In die Kosten muss man schon mit einrechnen das man die Sachen welche man entzaubaubert ja normalerweise gegen Gold verkauft. Daher sind sowas wie 200 Gold oder ähnliche Kosten ja eigentlich falsch. Aber wenn es um zukaufen von Mats geht liege ich bei 0 Gold. Ansonsten habe ich mal auf 1000 bis 2000 getippt. Aber das war es mir schon wert. Ich hab immer aktuelle Verzauberungen auf meinem equip und kann die mats auch an meine twinks schicken wenn die sich was verzaubern wollen. So spare ich dann im maxlevelbereich wieder Geld, da die Mats hier meist einen höeren wert haben als das grüne oder blaue Zeug das ich entzaubert hab. 
Um Geld zu verdienen hab ich den beruf übrigens nicht gewählt. Ich hab irgendwie keine Lust rumzustehen und kunden zu suchen. Aber da ich der einzige 375er in der Gilde bin hab ich schon gut zu tun, was mir auch Spaß macht. Damit helfe ich mir schlieslich auch selbts da mein Kararaid und meine Arenateams so immer up to date sind 


			Dieser Inhalt steht nur eingeloggten Mitgliedern zur Verfügung.


----------



## Nurno (6. November 2007)

Alcasim schrieb:


> Schön und gut dieser Gedanke - Aber dann brauchst du dich nicht zu beschweren das es dir zu teuer ist


*Ich habe mich nie beschwert, dass es zu teuer ist.* Das konnte ich schon vorher nachlesen. 
Ich habe mich nur über die Ignoranz der Kunden und die Selbstverstümmelung der Verzauberer (Hilfe, ich mach alles umsonst - Hauptsache ich level) beschwert. DAS stand nämlich vorher nirgendwo.


----------



## Dunham (6. November 2007)

naja sobald man mal richtig gut ist, kann man damit ein schweine geld verdienen, als ingi zb ned obwohl die ausbildung auch schweine teuer ist


----------



## Faulmaul (7. November 2007)

Nurno schrieb:


> *Ich habe mich nur über die Ignoranz der Kunden und die Selbstverstümmelung der Verzauberer (Hilfe, ich mach alles umsonst - Hauptsache ich level) beschwert. DAS stand nämlich vorher nirgendwo.*


*

in meinem leider gelöschten doppelposting stellte sich für mich folgende Frage:

Warum sind Berufe nicht auch in "Gilden" (analog zu den mittelalterlichen Zünften) organisiert? leider vermute ich aufgrund der Tatsache daß es vielen garkein Anliegen ist mit ihrem Beruf Gold zu verdienen, da sie ja ohnehin einen "reichen" 70er-main haben der die Ausbildungskosten trägt, bzw. das verprasste Gold von woher auch immer (jaja, kann man sagen was man will, nur weils verboten ist heisst das nicht daß nicht der eine oder andere sein Gold auf ner Website oder bei e-bay gekauft hat) kommt.
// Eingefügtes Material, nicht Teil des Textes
(** X9 at the creation of Ann: the answer is 201, and her record is what
    the reading of the returned id answers. *)
Lemma create_then_read_witness :
  exists u s',
    demo_app (create_request 2000 "Ann" "ann@x.com") demo_server
    = (s', [Verify "good"; Enter CreateUser], success 201 [("data", User_toObject u)]) /\
    docs (User s') = (docs (User demo_server) ++ [u])%list /\
    forall (get : request) (t' : string) (decoded' : value),
      method get = GET -> path get = ["api"; "users"; ObjectId_toString (u_id u)] ->
      @authenticated demo get t' decoded' ->
      @app demo get s' = (s', [Verify t'; Enter GetUser],
                          success 200 [("data", User_toObject u)]).
Proof.
  destruct (@create_then_read demo (create_request 2000 "Ann" "ann@x.com") demo_server
              "good" good_token_payload [("name", VStr "Ann"); ("email", VStr "ann@x.com")]
              demo_users_well_formed eq_refl eq_refl eq_refl
              (create_request_authenticated _ _ _) eq_refl eq_refl)
    as [(e & He & _) | H].
  - exfalso.
    assert (E : @app demo (create_request 2000 "Ann" "ann@x.com") demo_server
                = (set_User demo_server demo_users_with_ann, [Verify "good"; Enter CreateUser],
                   success 201 [("data", User_toObject ann)])) by reflexivity.
    rewrite E in He. discriminate He.
  - exact H.
Defined.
weiters sei bemerkt daß man (zumindest im RL) auch keine Kleidung oder Nahrungsmittel um den Materialpreis (oder gar noch weniger) kaufen kann....
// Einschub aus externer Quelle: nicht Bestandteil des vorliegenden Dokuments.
(** One of them, from the state it finds; [None] is a division fault,
    after which nothing runs. *)
Definition step {libc : LibC} (s : system) (e : event) : option system :=
  match e with
  | Uart fifo =>
      Some {| sys_measure := sys_measure s;
              sys_main_data := sys_main_data s;
              sys_gps := uart_isr (sys_gps s) fifo;
              sys_gps_data := sys_gps_data s;
              sys_mv := sys_mv s |}
  | Sensors inp =>
      match SensorsThread.sensors_pass main_context inp (sys_mv s) (sys_measure s) with
      | Some (mv, measure) =>
          Some {| sys_measure := measure;
                  sys_main_data := sys_main_data s;
                  sys_gps := sys_gps s;
                  sys_gps_data := sys_gps_data s;
                  sys_mv := mv |}
      | None => None
      end
  | Position =>
      let '(st, data, measure) :=
        read_gps_data (sys_gps s) (sys_gps_data s) (sys_measure s) in
      Some {| sys_measure := measure;
              sys_main_data := sys_main_data s;
              sys_gps := st;
              sys_gps_data := data;
              sys_mv := sys_mv s |}
  | Encode =>
      match Main.get_measurements (sys_measure s) (sys_main_data s) with
      | Some main_data =>
          Some {| sys_measure := sys_measure s;
                  sys_main_data := main_data;
                  sys_gps := sys_gps s;
                  sys_gps_data := sys_gps_data s;
                  sys_mv := sys_mv s |}
      | None => None
      end
  end.

Fixpoint run {libc : LibC} (es : list event) (s : system) : option system :=
  match es with
  | [] => Some s
  | e :: es' =>
      match step s e with
      | Some s' => run es' s'
      | None => None
      end
  end.

(** The state a history leads to from start-up. *)
Definition state_after {libc : LibC} (es : list event) : system :=
  match run es system_init with
  | Some s => s
  | None => system_init
  end.

(** The clear slot and the colour bytes of the record go together: while
    the clear slot is zero the colour bytes are zero, afterwards the clear
    slot is a non-zero 16-bit value. *)
Definition clear_guard (s : system) : Prop :=
  (clear (sys_measure s) = 0 /\ color_bytes (sys_main_data s) = (0, 0, 0))
  \/ 1 <= clear (sys_measure s) <= 65535.

(* ================================================================== *)
(** ** Single-precision constants *)

(** The constants of the sources are the numbers the compiler makes of
    them: small integers are exact, 0.1 is 13421773 * 2^-27, and the two
    coordinates of the fallback branch are not the decimals written. *)
Lemma float_constants :
  Qeq (to_Q (of_int 10)) (inject_Z 10)
  /\ Qeq (to_Q (of_int 60)) (inject_Z 60)
  /\ Qeq (to_Q (of_int 100)) (inject_Z 100)
  /\ Qeq (to_Q (of_int 1000000)) (inject_Z 1000000)
  /\ of_ratio 1 10 = S754_finite false 13421773 (-27)
  /\ of_ratio 35709662 1000000 = S754_finite false 9361074 (-18)
  /\ of_ratio 139810793 1000000 = S754_finite false 9162640 (-16).
Proof. repeat split; vm_compute; reflexivity. Qed.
@im Gold schwimmen bzw. wahnsinnig viel verdienen:
wenn man die Ausbildungs und Materialkosten abzieht und einen für den Zeitverlust entsprechenden "Stundensatz" für die entgangene Zeit fürs Gold-farmen anlegt bin ich mir wirklich nicht sicher ob sich mit Verz überhaupt was verdienen lässt. Da bin ich doch mit Urmacht-farmen besser dran....*


----------



## Tirkari (8. November 2007)

Nurno schrieb:


> *Ich habe mich nie beschwert, dass es zu teuer ist.* Das konnte ich schon vorher nachlesen.
> Ich habe mich nur über die Ignoranz der Kunden und die Selbstverstümmelung der Verzauberer (Hilfe, ich mach alles umsonst - Hauptsache ich level) beschwert. DAS stand nämlich vorher nirgendwo.
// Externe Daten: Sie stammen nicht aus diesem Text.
(* ===== verification/_CoqProject ===== *)
-Q . S2P
Prelude.v
Pqueue.v
ChannelModel.v
SsdConfig.v
Ssd.v
SsdFacts.v
SsdInit.v
ConvGeom.v
ConvNand.v
Nvme.v
Prp.v
PrpFacts.v
HostMem.v
WorkQueue.v
WorkQueueSpec.v
IoDev.v
DmaChan.v
IoDma.v
IoQueue.v
IoSteps.v
IoCalls.v
ZnsData.v
ZnsIo.v
ZnsMgmt.v
ZnsInv.v
ZnsState.v
ZnsWrite.v
ZnsCmd.v
ZnsZrwa.v
ZnsProc.v
ZnsInit.v
Lines.v
PqueueSpec.v
ConvFtl.v
ConvLines.v
ConvInv.v
ConvWrite.v
ConvGc.v
ConvErase.v
ConvCount.v
ConvCollect.v
ConvCmd.v
ConvInit.v
ConvParams.v
Demo.v
CqRing.v
IoDeliver.v
Admin.v
IoDoorbell.v
AdminFacts.v
Ctrl.v
IoUnits.v
Boot.v
Pci.v
CtrlFacts.v
CtrlCalls.v
BootFacts.v
PciFacts.v
Layout.v
NvmeStructs.v
PciStructs.v
Life.v
ModLifeFacts.v
KvData.v
KvFtl.v
HostStructs.v
KvTable.v
KvAlloc.v
KvState.v
KvCommands.v
KvBatch.v
KvIter.v
IoFtl.v
SsdTheorems.v
ConvTheorems.v
ZnsTheorems.v
IoTheorems.v
KvTheorems.v
CtrlTheorems.v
Diese Ignoranz bei Kunden hast du aber generell:
"Was? 5G für den Urmacht-CD, viel zu viel - scheiß drauf, daß eine beliebige weitere Transmutation dann erst morgen wieder möglich ist", "Ich soll Mats mitbringen und dann auch noch Geld für Urnether zahlen? Ist mir doch egal, daß die Schneider-/Schmiedrezepte seltene bzw teure Random World Drops sind, und der Schneider/Schmied 1000g nur für dies eine Rezept zahlen mußte", "Juwelen bezahlen? Wozu, ist doch nur ein bißchen schleifen und den Stein hab ich dir doch gegeben - oh, Rezepte nicht unter 300g im AH, meist teurer, und als Drop superselten - ja und? ist mir doch egal"
Also egal, was du anbietest, es gibt leider immer viel zu viele, die dafür nix zahlen wollen (aber am besten dann für ihre eigenen Berufsfähigkeiten viel Geld verlangen ^^), das hast du nicht nur bei Verzauberern.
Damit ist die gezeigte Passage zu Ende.